As educators, coaches, clinicians and medical professionals, we need to recognize that our attention and our continued education are critical. It's life and death for many people—and that might not just be in a hospital or in a therapy session or in a coaching session, but it might also be taking place in a classroom or any related office. All of our work matters.

Brandi Walker:
Yeah, and just to add a little bit more continuity to the idea of education, we've talked a lot about the school-to-prison pipeline. Nobody goes to school and says, “You know what? I think I want to go to jail when I leave here.”

But that happens, particularly when executive functioning is impaired or compromised. We know with the diagnosis of ADHD, the aspect of us being able to think things through and make good decisions, in spite of distractions or for immediate gratification, is impaired. When that's happening in our brain, as a kid, it matters.

But when that's not addressed, it just shows up in adulthood for adult-type situations. So now: You couldn't get me to do my homework. And yeah, I didn't feel like doing my chores. But guess what? I can't get a job. Or if I can get a job, I don't know really how to cope with my symptoms. I mean, I might smoke a joint or two, or three or four, every day and this is how I cope, right? I can’t get enough money to get enough—I don't know—marijuana or whatever. Because that's light compared to some of the other things that people are dabbling in. Those become the coping strategies. We open ourselves up to a lot of accidental-type conditions, whether it's driving-type accidents with fatal results, or maybe it's just being in the wrong place at the wrong time, hanging with the wrong people. But this whole pipeline, where we end up with these negative trajectories that end up in the law, it's just a matter of time before things kind of cross the legal line, too many speeding tickets.

Now, I went to Howard University, and I will tell you parking is crazy. I have a photo album of parking tickets and red light violations. I was at court like every other day—but wait. They were like, “Have you put on lip gloss? Is this you?” Sure, that's me.

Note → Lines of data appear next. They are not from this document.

Lemma crawl_loop_trace category full_url fuel st st' :
  in_sequence full_url st ->
  Forall (stamped category) (products st) ->
  loop fuel category full_url st = Some (Ret st') ->
  fetched st' = rev (map (page_url full_url) (seq 1 (length (fetched st'))))
  /\ Forall (stamped category) (products st').
Proof.
  revert st. induction fuel as [|fuel IH]; intros st [Hpg Hlog] Hgood; simpl.
  - destruct (_ <? _)%nat; [discriminate |]. intros [= <-].
    split; [| exact Hgood].
    rewrite Hlog at 2. rewrite length_rev, length_map, length_seq. exact Hlog.
  - destruct (_ <? _)%nat.
    + destruct (crawl_page_outcome category full_url st)
        as (st1 & again & parsed & -> & Hf & Hp & Hg & Hyes & Hno & _).
      assert (Hlog1 : fetched st1 = rev (map (page_url full_url) (seq 1 (page st)))).
      { rewrite Hf, Hlog. now apply log_next. }
      assert (Hgood1 : Forall (stamped category) (products st1)).
      { rewrite Hp. apply Forall_app. now split. }
      destruct again.
      * apply IH; [| exact Hgood1]. unfold in_sequence.
        rewrite (Hyes eq_refl). split; [lia |].
        replace (S (page st) - 1)%nat with (page st) by lia. exact Hlog1.
      * intros [= <-]. split; [| exact Hgood1].
        rewrite Hlog1 at 2. rewrite length_rev, length_map, length_seq. exact Hlog1.
    + intros [= <-]. split; [| exact Hgood].
      rewrite Hlog at 2. rewrite length_rev, length_map, length_seq. exact Hlog.
Qed.

(** The crawl returns with fuel for ten turns, within the bounds. *)
Lemma scrape_returns category category_url fuel :
  (10 <= fuel)%nat ->
  exists r,
    _scrape_leroymerlin_category config urljoin BeautifulSoup get clock fuel
                                 category category_url = Some r
    /\ match r with
       | Ret st => (length (fetched st) <= 10)%nat
                   /\ (length (products st) <= cap)%nat
       | Raise _ => True
       end.
Proof.
  intros Hfuel. unfold _scrape_leroymerlin_category.
  destruct (urljoin (base_url config) category_url) as [full_url|e];
    [| exists (Raise e); now split].
  destruct (CrawlSpec.crawl_loop_bounded config urljoin BeautifulSoup get clock
              category full_url 10 {| page := 1; products := []; fetched := [] |})
    as (st' & Hrun & Hf & Hc); simpl; try lia.
  exists (Ret st'). split; [| now split].
  exact (CrawlSpec.crawl_loop_fuel config urljoin BeautifulSoup get clock category
           full_url 10 fuel _ _ Hfuel Hrun).
Qed.

End Crawl.

(** X7.  With a cap of 0 the crawl fetches nothing.  With a cap of at
    least 1 it stops after the first page, with one fetch and no record, when
    that fetch fails, when the page is empty, or when no record comes out of
    its containers (there are none, or none can be extracted). *)
Theorem crawl_stops_on_first_page (config : Config)
    (urljoin : string -> string -> result string)
    (BeautifulSoup : string -> node) (get : string -> result Response)
    (clock : nat -> nat -> string) (category category_url full_url : string) :
  urljoin (base_url config) category_url = Ret full_url ->
  (max_products_per_category config = 0%nat ->
   forall fuel,
     _scrape_leroymerlin_category config urljoin BeautifulSoup get clock fuel
                                  category category_url
     = Some (Ret {| page := 1; products := []; fetched := [] |}))
  /\ ((1 <= max_products_per_category config)%nat ->
      _fetch_page get (page_url full_url 1) = Ret None
      \/ (exists content,
            _fetch_page get (page_url full_url 1) = Ret (Some content)
            /\ (content = ""
                \/ parse_containers config urljoin clock category 1 0
                     (firstn (max_products_per_category config)
                             (containers_of (BeautifulSoup content))) = [])) ->
      forall fuel, (1 <= fuel)%nat ->
        _scrape_leroymerlin_category config urljoin BeautifulSoup get clock fuel
                                     category category_url
        = Some (Ret {| page := 1; products := [];
                       fetched := [page_url full_url 1] |})).
Proof.
  intros Hjoin. unfold _scrape_leroymerlin_category. rewrite Hjoin. split.
  - intros Hcap fuel. destruct fuel; simpl; rewrite Hcap; reflexivity.
  - intros Hcap Hpage fuel Hfuel. destruct fuel as [|fuel]; [lia |].
    simpl. destruct (Nat.ltb_spec 0 (max_products_per_category config)) as [_|]; [| lia].
    unfold crawl_page. simpl page. simpl products. simpl fetched.
    fold (page_url full_url 1).
    destruct Hpage as [-> | (content & -> & Hc)]; [reflexivity |].
    simpl bind. destruct Hc as [-> | Hnone]; [reflexivity |].
    destruct (is_empty content); [reflexivity |].
    rewrite Nat.sub_0_r.
    unfold containers_of in Hnone. cbv zeta in Hnone.
    set (by_class := find_all _ _ _) in *.
    set (containers := match by_class with [] => _ | _ => _ end) in *.
    destruct containers as [|c0 cs]; [reflexivity |].
    rewrite Hnone. reflexivity.
Qed.

Lemma crawl_stops_on_first_page_witness :
  _scrape_leroymerlin_category
    {| base_url := "https://www.leroymerlin.fr"; max_products_per_category := 5 |}
    join (fun _ => Tag "[document]" [] [Tag "p" [] [Text "Aucun produit"]])
    endless_get (fun _ _ => "now") 3 "wc" "/wc"
  = Some (Ret {| page := 1; products := [];
                 fetched := [page_url "https://www.leroymerlin.fr/wc" 1] |}).
Proof.
  apply (proj2 (crawl_stops_on_first_page
                  {| base_url := "https://www.leroymerlin.fr";
                     max_products_per_category := 5 |}
                  join (fun _ => Tag "[document]" [] [Tag "p" [] [Text "Aucun produit"]])
                  endless_get (fun _ _ => "now") "wc" "/wc"
                  "https://www.leroymerlin.fr/wc" eq_refl)).
  - simpl. lia.
  - right. exists "<html>page</html>". split; [reflexivity |]. right. reflexivity.
  - lia.
Defined.

(** X8.  Every record a crawl returns carries the category the crawl was
    started for, the supplier "Leroy Merlin", the currency EUR and a price
    that is not negative. *)
Theorem crawl_stamps_records (config : Config)
    (urljoin : string -> string -> result string)
    (BeautifulSoup : string -> node) (get : string -> result Response)
    (clock : nat -> nat -> string) (category category_url : string)
    (fuel : nat) (st : state) :
  _scrape_leroymerlin_category config urljoin BeautifulSoup get clock fuel
                               category category_url = Some (Ret st) ->
  Forall (stamped category) (products st).
Proof.
  unfold _scrape_leroymerlin_category.
  destruct (urljoin (base_url config) category_url) as [full_url|e]; [| discriminate].
  intros H.
  apply (crawl_loop_trace config urljoin BeautifulSoup get clock category
           full_url fuel _ st) in H; [tauto | | constructor].
  split; [simpl; lia | reflexivity].
Qed.

Lemma crawl_stamps_records_witness :
  exists st,
    _scrape_leroymerlin_category
      {| base_url := "https://www.leroymerlin.fr"; max_products_per_category := 50 |}
      join endless_soup endless_get (fun _ _ => "now") 10 "carrelage" "/carrelage"
    = Some (Ret st)
    /\ Forall (stamped "carrelage") (products st).
Proof.
  destruct CrawlSpec.crawl_endless_site as (st & Hst & _).
  exists st. split; [exact Hst |].
  exact (crawl_stamps_records
           {| base_url := "https://www.leroymerlin.fr";
              max_products_per_category := 50 |}
           join endless_soup endless_get (fun _ _ => "now")
           "carrelage" "/carrelage" 10 st Hst).
Defined.

(** X9.  The pages of a category are requested in sequence: the URLs
    fetched are those of pages 1, 2, ..., n, each once and in this order, for
    some n of at most 10. *)
Theorem crawl_fetches_in_sequence (config : Config)
    (urljoin : string -> string -> result string)
    (BeautifulSoup : string -> node) (get : string -> result Response)
    (clock : nat -> nat -> string) (category category_url full_url : string)
    (fuel : nat) (st : state) :
  urljoin (base_url config) category_url = Ret full_url ->
  _scrape_leroymerlin_category config urljoin BeautifulSoup get clock fuel
                               category category_url = Some (Ret st) ->
  rev (fetched st) = map (page_url full_url) (seq 1 (length (fetched st)))
  /\ (length (fetched st) <= 10)%nat.
Proof.
  intros Hjoin H.
  assert (Hlen : (length (fetched st) <= 10)%nat).
  { destruct (scrape_returns config urljoin BeautifulSoup get clock category
                category_url (Nat.max fuel 10) ltac:(lia)) as (r & Hr & Hb).
    unfold _scrape_leroymerlin_category in H, Hr. rewrite Hjoin in H, Hr.
    rewrite (CrawlSpec.crawl_loop_fuel config urljoin BeautifulSoup get clock
               category full_url fuel (Nat.max fuel 10) _ _ ltac:(lia) H) in Hr.
    injection Hr as <-. tauto. }
  split; [| exact Hlen].
  unfold _scrape_leroymerlin_category in H. rewrite Hjoin in H.
  apply (crawl_loop_trace config urljoin BeautifulSoup get clock category
           full_url fuel _ st) in H; [| split; [simpl; lia | reflexivity] | constructor].
  destruct H as [Hlog _]. rewrite Hlog at 1. apply rev_involutive.
Qed.

Lemma crawl_fetches_in_sequence_witness :
  exists st,
    _scrape_leroymerlin_category
      {| base_url := "https://www.leroymerlin.fr"; max_products_per_category := 50 |}
      join endless_soup endless_get (fun _ _ => "now") 10 "carrelage" "/carrelage"
    = Some (Ret st)
    /\ rev (fetched st)
       = map (page_url "https://www.leroymerlin.fr/carrelage")
             (seq 1 (length (fetched st))).
Proof.
  destruct CrawlSpec.crawl_endless_site as (st & Hst & _).
  exists st. split; [exact Hst |].
  exact (proj1 (crawl_fetches_in_sequence
                  {| base_url := "https://www.leroymerlin.fr";
                     max_products_per_category := 50 |}
                  join endless_soup endless_get (fun _ _ => "now")
                  "carrelage" "/carrelage" "https://www.leroymerlin.fr/carrelage"
                  10 st eq_refl Hst)).
Defined.

End CrawlMore.

(** ** The coordinator *)

Module CoordinatorSpec.
Import Py Bs4 Reference Scraper.

Lemma gather_bounded (P : state -> Prop) (tasks : list (option (result state))) :
  Forall (fun t => exists r, t = Some r
                             /\ match r with Ret st => P st | Raise _ => True end)
         tasks ->
  exists R,
    gather tasks = Some R
    /\ match R with
       | Ret sts => Forall P sts /\ length sts = length tasks
       | Raise _ => True
       end.
Proof.
  induction 1 as [|t tasks (r & -> & Hr) _ (R & HR & Hsts)]; simpl.
  - exists (Ret []). split; [reflexivity | split; [constructor | reflexivity]].
  - rewrite HR. destruct r as [st|e].
    + destruct R as [sts|e].
      * exists (Ret (st :: sts)). split; [reflexivity |].
        destruct Hsts as [Hall Hlen]. split; [now constructor | simpl; now rewrite Hlen].
      * exists (Raise e). now split.
    + exists (Raise e). now split.
Qed.

Lemma products_bound (cap : nat) (sts : list state) :
  Forall (fun st => (length (fetched st) <= 10)%nat
                    /\ (length (products st) <= cap)%nat) sts ->
  (length (flat_map products sts) <= cap * length sts)%nat
  /\ Forall (fun log => (length log <= 10)%nat) (map fetched sts).
Proof.
  induction 1 as [|st sts [Hf Hp] _ [IH1 IH2]]; simpl.
  - split; [lia | constructor].
  - rewrite length_app. split; [lia | now constructor].
Qed.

I don't have a diagnosis of ADHD. I just work very closely with the population. And my research is here and I have strong relationships and collaborations here because I feel like we can make a tremendous difference. But in my work, what I see is that, even in the military population, is this trajectory we're not intentional and not getting the resources and the connections that we need. For the individual who is dealing with these challenges in an educational environment as a youngster, we have got to get them the resources they need. If only we can get them 504 plans and IEPs that absolutely are executed by school systems.—and that execution needs to happen. [In] middle school, high school, college, even in an advanced educational environment, if they get what they need, they will be great. If they don't get what they need, they lose traction and look for other ways to cope.

And if it's not in a healthy way, it's still going to be coping in a way that works for “me,” whether I avoid making important decisions and I just don't make them, or if I make important decisions when I make bad ones. They still add up to being negative outcomes.